┌─ GIVEN RECORDS

(* ===== verification/Timer.v ===== *)
(** * The timer's set-up, short delays, and the serial line's set-up (drivers/pit.c, drivers/serial.c)

    What goes to the ports, in order, and the loop that waits for ticks: the
    value of [global_ticks] at its [n]-th look is [clock n]. *)

From S2P Require Import Prelude.

Abbreviation portM := (stM (list (Z * Z))).
Definition port_outb (port data : Z) : portM unit := modify (λ l, l ++ [(port, u8 data)]).

Definition PIT_DIVISOR : Z := 1193.
Definition set_pit_freq : portM unit :=
  let low := u8 (Z.land PIT_DIVISOR 255) in
  let high := u8 (Z.land (Z.shiftr PIT_DIVISOR 8) 255) in
  port_outb 67 54 ;; port_outb 64 low ;; port_outb 64 high.

Definition SERIAL_DLAB : Z := 128.
Definition SERIAL_RATE_38400_LO : Z := 3.
Definition SERIAL_RATE_38400_HI : Z := 0.
Definition init_serial (com_port : Z) : portM unit :=
  port_outb (u16 (com_port + 1)) 0 ;;
  port_outb (u16 (com_port + 3)) SERIAL_DLAB ;;
  port_outb com_port SERIAL_RATE_38400_LO ;;
  port_outb (u16 (com_port + 1)) SERIAL_RATE_38400_HI ;;
  port_outb (u16 (com_port + 3)) 3 ;;
  port_outb (u16 (com_port + 2)) 199 ;;
  port_outb (u16 (com_port + 4)) 11.

Section delay.
Context (clock : nat → Z).

(** [while (global_ticks < ticks + start_ticks) pause;]: the number of looks. *)
Fixpoint delay_loop (fuel n : nat) (until : Z) : res nat :=
  match fuel with
  | O => Crash Hang
  | S fuel' => if clock n <? until then delay_loop fuel' (S n) until else Ok n
  end.

(** The first look is the start. *)
Definition sleep_no_task (fuel : nat) (ticks : Z) : res nat := delay_loop fuel 1 (u64 (ticks + clock O)).

Definition stopwatch_start (n : nat) : Z := clock n.
Definition stopwatch_stop (n : nat) (start : Z) : Z := u64 (clock n - start).

(** When the clock gets there, the delay ends at the first look at which it has, and not before the ticks have passed. *)
Lemma sleep_no_task_ok ticks k : 0 ≤ ticks → 0 ≤ clock O → ticks + clock O < U64_MOD → ticks + clock O ≤ clock (S k) →
  (∀ n, (n < k)%nat → clock (S n) < ticks + clock O) → sleep_no_task (S k) ticks = Ok (S k) ∧ stopwatch_stop (S k) (clock O) = u64 (clock (S k) - clock O).
Proof.
  intros Ht H0 Hm Hk Hb. split; [|done]. unfold sleep_no_task. rewrite u64_small by (unfold is_u64; lia).
  assert (∀ j m, (j + m = k)%nat → delay_loop (S m) (S j) (ticks + clock O) = Ok (S k)) as Hl.
  { intros j m. revert j. induction m as [|m IH]; intros j Hj; cbn [delay_loop].
    - replace j with k by lia. by rewrite (proj2 (Z.ltb_ge _ _)) by lia.
    - rewrite (proj2 (Z.ltb_lt _ _)) by (apply Hb; lia). apply IH. lia. }
  by apply (Hl O k).
Qed.
End delay.

(** The counter runs at 1193182 Hz: the two bytes set a rate of one thousand ticks a second. *)
Lemma pit_rate : ∃ low high, set_pit_freq [] = Ok (tt, [(67, 54); (64, low); (64, high)]) ∧
  let divisor := low + 256 * high in 1000 * divisor ≤ 1193182 < 1001 * divisor.
Proof. exists 169, 4. vm_compute. by repeat split. Qed.
(** * A free-look camera and its frame loop (src/main.cpp)

    Shallow embedding of the viewer's camera controller ([mouse_callback],
    [processInput]), of the frame loop of [main] and of the shader file
    loader [Shader::readFile], with the view matrix, the shader
    diagnostics, [checkOpenGLError], [framebuffer_size_callback] and the
    vertex layout of the quad.

    Numbers.  The program computes with C++ [float] and [double].  The
    file reads them in two ways.

    In the real-number reading both are [R]: every arithmetic operation
    is the exact one, conversions between [double] and [float] are the
    identity, and [cos], [sin] and [sqrt] are the mathematical functions.
    Statements about trigonometry, about the clamp and about which
    variables a handler writes are made in this reading; rounding,
    overflow and NaN are outside it.

    In the binary32 reading ([Module fp], [Module binary32]) [float] is
    IEEE 754 binary32 and [double] binary64, with round to nearest even
    and the conversions the C++ types force.  Statements that rounding
    decides (exact sums, cancellation, the first pointer sample, NaN) are
    made in this reading. *)

From Stdlib Require Import QArith SpecFloat.
From Stdlib Require Import Reals Lra Lia ZArith NArith List String Bool.
From Stdlib Require DecimalString.
Import ListNotations.
Local Open Scope R_scope.

(** ** The part of GLM the program uses *)

Module glm.

Record vec3 : Type := mk_vec3 { x : R; y : R; z : R }.

(** [vec3 + vec3], [vec3 - vec3], [float * vec3], [vec3 * float]. *)
Definition add (a b : vec3) : vec3 := mk_vec3 (x a + x b) (y a + y b) (z a + z b).
Definition sub (a b : vec3) : vec3 := mk_vec3 (x a - x b) (y a - y b) (z a - z b).
Definition smul (s : R) (v : vec3) : vec3 := mk_vec3 (s * x v) (s * y v) (s * z v).
Definition muls (v : vec3) (s : R) : vec3 := mk_vec3 (x v * s) (y v * s) (z v * s).

(** [glm::dot]: the products are summed left to right. *)
Definition dot (a b : vec3) : R := x a * x b + y a * y b + z a * z b.

(** [glm::cross]. *)
Definition cross (a b : vec3) : vec3 :=
  mk_vec3 (y a * z b - y b * z a)
          (z a * x b - z b * x a)
          (x a * y b - x b * y a).

(** [glm::length]. *)
Definition length (v : vec3) : R := sqrt (dot v v).

(** [glm::inversesqrt] and [glm::normalize]: the vector is multiplied by
    the inverse square root of its squared length. *)
Definition inversesqrt (a : R) : R := 1 / sqrt a.
Definition normalize (v : vec3) : vec3 := muls v (inversesqrt (dot v v)).

(** [glm::radians]: degrees times pi/180. *)
Definition radians (degrees : R) : R := degrees * (PI / 180).

(** [glm::max], [glm::min] and [glm::clamp], with the comparisons GLM
    writes: [max a b = (a < b) ? b : a], [min a b = (b < a) ? b : a],
    [clamp v lo hi = min (max v lo) hi]. *)
Definition max (a b : R) : R := if Rlt_dec a b then b else a.
Definition min (a b : R) : R := if Rlt_dec b a then b else a.
Definition clamp (v minVal maxVal : R) : R := min (max v minVal) maxVal.

End glm.

(** ** Constants and the file-scope camera variables *)

Definition WINDOW_WIDTH : Z := 800.
Definition WINDOW_HEIGHT : Z := 600.

(** The globals of lines 20-27, as one record threaded through the
    callbacks. *)
Record Globals : Type := mk_globals {
  cameraPos : glm.vec3;
  cameraFront : glm.vec3;
  cameraUp : glm.vec3;
  cameraSpeed : R;
  yaw : R;
  pitch : R;
  lastX : R;
  lastY : R;
  firstMouse : bool;
  sensitivity : R
}.

(** Their initialisers.  [WINDOW_WIDTH / 2] is an integer division. *)
Definition initial_globals : Globals :=
  {| cameraPos := glm.mk_vec3 0 0 3;
     cameraFront := glm.mk_vec3 0 0 (-1);
     cameraUp := glm.mk_vec3 0 1 0;
     cameraSpeed := 0.03;
     yaw := -90;
     pitch := 0;
     lastX := IZR (WINDOW_WIDTH / 2);
     lastY := IZR (WINDOW_HEIGHT / 2);
     firstMouse := true;
     sensitivity := 0.1 |}.

(** ** [mouse_callback] *)

(** Lines 168-172: on the first sample the last position is overwritten
    with the current one and the flag is cleared. *)
Definition take_first_sample (g : Globals) (xpos ypos : R) : Globals :=
  if firstMouse g then
    {| cameraPos := cameraPos g; cameraFront := cameraFront g;
       cameraUp := cameraUp g; cameraSpeed := cameraSpeed g;
       yaw := yaw g; pitch := pitch g;
       lastX := xpos; lastY := ypos; firstMouse := false;
       sensitivity := sensitivity g |}
  else g.

(** Lines 174-175: the offsets the call adds to yaw and pitch. *)
Definition xOffset (g : Globals) (xpos ypos : R) : R :=
  (xpos - lastX (take_first_sample g xpos ypos)) * sensitivity g.
Definition yOffset (g : Globals) (xpos ypos : R) : R :=
  (lastY (take_first_sample g xpos ypos) - ypos) * sensitivity g.

(** Lines 184-187: the direction of a yaw and a pitch given in degrees,
    before normalisation. *)
Definition direction (yaw_deg pitch_deg : R) : glm.vec3 :=
  glm.mk_vec3 (cos (glm.radians yaw_deg) * cos (glm.radians pitch_deg))
          (sin (glm.radians pitch_deg))
          (sin (glm.radians yaw_deg) * cos (glm.radians pitch_deg)).

Definition mouse_callback (g : Globals) (xpos ypos : R) : Globals :=
  let dx := xOffset g xpos ypos in
  let dy := yOffset g xpos ypos in
  let yaw' := yaw g + dx in
  let pitch' := glm.clamp (pitch g + dy) (-89) 89 in
  {| cameraPos := cameraPos g;
     cameraFront := glm.normalize (direction yaw' pitch');
     cameraUp := cameraUp g;
     cameraSpeed := cameraSpeed g;
     yaw := yaw';
     pitch := pitch';
     lastX := xpos;
     lastY := ypos;
     firstMouse := false;
     sensitivity := sensitivity g |}.

(** A sequence of pointer-move events, in arrival order, and the state
    after each of them. *)
Definition pointer_moves (g : Globals) (evs : list (R * R)) : Globals :=
  fold_left (fun g' p => mouse_callback g' (fst p) (snd p)) evs g.

Fixpoint states_after (g : Globals) (evs : list (R * R)) : list Globals :=
  match evs with
  | [] => []
  | p :: evs' =>
      let g' := mouse_callback g (fst p) (snd p) in
      g' :: states_after g' evs'
  end.

(** The horizontal offsets the calls of a sequence compute, one per event. *)
Fixpoint xOffsets (g : Globals) (evs : list (R * R)) : list R :=
  match evs with
  | [] => []
  | p :: evs' =>
      xOffset g (fst p) (snd p)
        :: xOffsets (mouse_callback g (fst p) (snd p)) evs'
  end.

Definition Rsum (l : list R) : R := fold_right Rplus 0 l.

(** ** The window and [processInput] *)

(** What the program reads and writes of the GLFW window: the close flag
    and the state of the five keys it queries with [glfwGetKey]. *)
Record Window : Type := mk_window {
  shouldClose : bool;
  keyEscape : bool;
  keyW : bool;
  keyS : bool;
  keyA : bool;
  keyD : bool
}.

Definition glfwSetWindowShouldClose (w : Window) (v : bool) : Window :=
  {| shouldClose := v; keyEscape := keyEscape w; keyW := keyW w;
     keyS := keyS w; keyA := keyA w; keyD := keyD w |}.

Definition set_cameraPos (g : Globals) (p : glm.vec3) : Globals :=
  {| cameraPos := p; cameraFront := cameraFront g; cameraUp := cameraUp g;
     cameraSpeed := cameraSpeed g; yaw := yaw g; pitch := pitch g;
     lastX := lastX g; lastY := lastY g; firstMouse := firstMouse g;
     sensitivity := sensitivity g |}.

(** Lines 196-204: the four movement keys, tested in the order W, S, A, D;
    each one that is down moves the position. *)
Definition move_camera (w : Window) (g : Globals) : Globals :=
  let velocity := cameraSpeed g in
  let g1 := if keyW w
            then set_cameraPos g (glm.add (cameraPos g) (glm.smul velocity (cameraFront g)))
            else g in
  let g2 := if keyS w
            then set_cameraPos g1 (glm.sub (cameraPos g1) (glm.smul velocity (cameraFront g1)))
            else g1 in
  let g3 := if keyA w
            then set_cameraPos g2
                   (glm.sub (cameraPos g2)
                        (glm.muls (glm.normalize (glm.cross (cameraFront g2) (cameraUp g2))) velocity))
            else g2 in
  if keyD w
  then set_cameraPos g3
         (glm.add (cameraPos g3)
              (glm.muls (glm.normalize (glm.cross (cameraFront g3) (cameraUp g3))) velocity))
  else g3.

Definition processInput (w : Window) (g : Globals) : Window * Globals :=
  let w' := if keyEscape w then glfwSetWindowShouldClose w true else w in
  (w', move_camera w g).

(** [n] consecutive ticks with the same keys down. *)
Fixpoint ticks (n : nat) (w : Window) (g : Globals) : Globals :=
  match n with
  | O => g
  | S n' => ticks n' w (snd (processInput w g))
  end.

(** ** The frame loop of [main] *)

(** The events [glfwPollEvents] can deliver to this program: a cursor
    position (passed to [mouse_callback]), a key going down or up, a
    request to close the window, a new framebuffer size (passed to
    [framebuffer_size_callback]). *)
Inductive Key : Type := KEY_ESCAPE | KEY_W | KEY_S | KEY_A | KEY_D.

Inductive Event : Type :=
| CursorPos (xpos ypos : R)
| KeyChange (k : Key) (pressed : bool)
| CloseRequest
| FramebufferSize (width height : Z).
(** C4 as stated fails on a negative value of large magnitude: -2^129 has
    bit length 130, yet [Validate] reports an underflow, not an overflow. *)
Lemma Validate_negative_wide_counterexample :
  ~ (128 < big.bitlen (- 2 ^ 129) ->
     Validate (Some 1%positive) (heap1 (- 2 ^ 129))
     = Ret (Some ErrUint128Overflow) (heap1 (- 2 ^ 129))).
Proof.
  intros H.
  assert (E : Validate (Some 1%positive) (heap1 (- 2 ^ 129))
              = Ret (Some ErrUint128Underflow) (heap1 (- 2 ^ 129))).
  { rewrite (Validate_run _ _ (- 2 ^ 129)); reflexivity. }
  rewrite E in H. specialize (H eq_refl). discriminate H.
Qed.

(** ** Arithmetic *)

Section Arith.
Variables (h : heap) (u x : option positive) (a b : Z).
Hypothesis Hu : value_of h u = Some a.
Hypothesis Hx : value_of h x = Some b.

Lemma run_arith_returns (o : arith) :
  (o = OpDiv -> b <> 0) ->
  exists h' p,
    run_arith o u x h
    = Ret (match range_error (exact o a b) with
           | Some e => (None, Some e)
           | None => (p, None)
           end) h'
    /\ preserves h h' /\ fresh_in h h' p
    /\ value_of h' p = Some (exact o a b).
Proof.
  intros Hb. destruct o; simpl run_arith; simpl exact;
    apply (checked_run _ h u x a b Hu Hx); intros.
  - now apply big_Add_run with c.
  - now apply big_Sub_run with c.
  - now apply big_Mul_run with c.
  - apply big_Div_run with c; auto.
  - now apply big_Exp_run with c.
Qed.

Lemma run_arith_yields (o : arith) :
  (o = OpDiv -> b <> 0) ->
  yields (run_arith o u x) h
    (match range_error (exact o a b) with
     | Some e => inr e
     | None => inl (exact o a b)
     end).
Proof.
  intros Hb.
  destruct (run_arith_returns o Hb) as (h' & p & E & _ & _ & Hv).
  destruct (range_error (exact o a b)) as [e|].
  - exists h', None, (Some e). now split.
  - exists h', p, None. now split.
Qed.

Lemma Div_zero_panics :
  b = 0 -> exists h', Div u x h = Panic h' /\ preserves h h'.
Proof.
  intros Hb. apply (checked_panic _ h u x a b Hu Hx). intros.
  eapply big_Div_zero; eassumption.
Qed.

End Arith.

Lemma fresh_in_ne (h h' : heap) (p u : option positive) (a : Z) :
  fresh_in h h' p -> value_of h u = Some a -> p <> u.
Proof.
  intros (o & z & -> & Ho & _) Hu E. subst u.
  apply value_of_inv in Hu as (a' & i & Heq & Ha & _).
  injection Heq as <-. congruence.
Qed.

Lemma div_quot (a b : Z) : 0 <= a -> 0 < b -> big.div a b = Z.quot a b.
Proof.
  intros Ha Hb. unfold big.div.
  pose proof (Z.rem_nonneg a b ltac:(lia) Ha).
  destruct (Z.ltb_spec (Z.rem a b) 0); [lia|reflexivity].
Qed.

Lemma quot_range (a b : Z) :
  in_range a -> 0 < b -> in_range (Z.quot a b).
Proof.
  unfold in_range. intros [Ha Hmax] Hb.
  rewrite Z.quot_div_nonneg by lia. split.
  - apply Z.div_pos; lia.
  - enough (a / b <= a) by lia.
    apply Z.div_le_upper_bound; [lia|]. nia.
Qed.

Lemma exp_pow (a b : Z) : 0 <= b -> big.exp a b = a ^ b.
Proof.
  intros Hb. unfold big.exp.
  destruct (Z.leb_spec b 0); [|reflexivity].
  replace b with 0 by lia. reflexivity.
Qed.

(** C5: on valid operands, [Add], [Sub] and [Mul] compute the exact sum,
    difference and product and then check the range: [Sub] answers
    [ErrUint128Underflow] exactly when [u < x], [Add] and [Mul] answer
    [ErrUint128Overflow] exactly when the exact result is at least 2^128,
    and in every other case the value returned is the exact result. *)
Theorem Add_Sub_Mul_exact (h : heap) (u x : option positive) (a b : Z) :
  value_of h u = Some a -> value_of h x = Some b ->
  in_range a -> in_range b ->
  yields (Add u x) h
    (if a + b <? 2 ^ 128 then inl (a + b) else inr ErrUint128Overflow) /\
  yields (Sub u x) h
    (if a <? b then inr ErrUint128Underflow else inl (a - b)) /\
  yields (Mul u x) h
    (if a * b <? 2 ^ 128 then inl (a * b) else inr ErrUint128Overflow).
Proof.
  intros Hu Hx [Ha Ha'] [Hb Hb'].
  pose proof (run_arith_yields h u x a b Hu Hx OpAdd ltac:(discriminate)) as HA.
  pose proof (run_arith_yields h u x a b Hu Hx OpSub ltac:(discriminate)) as HS.
  pose proof (run_arith_yields h u x a b Hu Hx OpMul ltac:(discriminate)) as HM.
  simpl in HA, HS, HM. repeat split.
  - destruct (Z.ltb_spec (a + b) (2 ^ 128)).
    + rewrite range_error_ok in HA by (unfold in_range; lia). exact HA.
    + rewrite range_error_big in HA by lia. exact HA.
  - destruct (Z.ltb_spec a b).
    + rewrite range_error_neg in HS by lia. exact HS.
    + rewrite range_error_ok in HS by (unfold in_range; lia). exact HS.
  - destruct (Z.ltb_spec (a * b) (2 ^ 128)).
    + rewrite range_error_ok in HM by (unfold in_range; nia). exact HM.
    + rewrite range_error_big in HM by lia. exact HM.
Qed.

Lemma Add_Sub_Mul_exact_witness :
  yields (Add (Some 1%positive) (Some 2%positive)) (heap2 (2 ^ 128 - 1) 1)
    (inr ErrUint128Overflow) /\
  yields (Sub (Some 1%positive) (Some 2%positive)) (heap2 (2 ^ 128 - 1) 1)
    (inl (2 ^ 128 - 2)) /\
  yields (Mul (Some 1%positive) (Some 2%positive)) (heap2 (2 ^ 128 - 1) 1)
    (inl (2 ^ 128 - 1)).
Proof.
  apply (Add_Sub_Mul_exact (heap2 (2 ^ 128 - 1) 1) (Some 1%positive)
           (Some 2%positive) (2 ^ 128 - 1) 1).
  - reflexivity.
  - reflexivity.
  - unfold in_range. lia.
  - unfold in_range. lia.
Defined.

(** C6: on valid operands with a nonzero divisor, [Div] returns, with a nil
    error, the quotient truncated toward zero, which is itself in range. *)
Theorem Div_truncates (h : heap) (u x : option positive) (a b : Z) :
  value_of h u = Some a -> value_of h x = Some b ->
  in_range a -> in_range b -> b <> 0 ->
  yields (Div u x) h (inl (Z.quot a b)) /\ in_range (Z.quot a b).
Proof.
  intros Hu Hx Ha Hb Hne.
  assert (Hpos : 0 < b) by (destruct Hb; lia).
  pose proof (quot_range a b Ha Hpos) as Hq. split; [|exact Hq].
  pose proof (run_arith_yields h u x a b Hu Hx OpDiv (fun _ => Hne)) as HD.
  simpl in HD. rewrite div_quot in HD by (destruct Ha; lia).
  now rewrite range_error_ok in HD.
Qed.

Lemma Div_truncates_witness :
  yields (Div (Some 1%positive) (Some 2%positive)) (heap2 10 3) (inl 3) /\
  in_range 3.
Proof.
  apply (Div_truncates (heap2 10 3) (Some 1%positive) (Some 2%positive) 10 3).
  - reflexivity.
  - reflexivity.
  - unfold in_range. lia.
  - unfold in_range. lia.
  - lia.
Defined.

└─

WHAT IS REQUIRED | Only the lines above starting at the one containing "g; cameraFront := cameraFront g;" and ending at the one containing "(sin (glm.radians pitch_deg))", both included, are to be returned, exactly as they read.

EXERCISE SOLUTION |
    {| cameraPos := cameraPos g; cameraFront := cameraFront g;
       cameraUp := cameraUp g; cameraSpeed := cameraSpeed g;
       yaw := yaw g; pitch := pitch g;
       lastX := xpos; lastY := ypos; firstMouse := false;
       sensitivity := sensitivity g |}
  else g.

(** Lines 174-175: the offsets the call adds to yaw and pitch. *)
Definition xOffset (g : Globals) (xpos ypos : R) : R :=
  (xpos - lastX (take_first_sample g xpos ypos)) * sensitivity g.
Definition yOffset (g : Globals) (xpos ypos : R) : R :=
  (lastY (take_first_sample g xpos ypos) - ypos) * sensitivity g.

(** Lines 184-187: the direction of a yaw and a pitch given in degrees,
    before normalisation. *)
Definition direction (yaw_deg pitch_deg : R) : glm.vec3 :=
  glm.mk_vec3 (cos (glm.radians yaw_deg) * cos (glm.radians pitch_deg))
          (sin (glm.radians pitch_deg))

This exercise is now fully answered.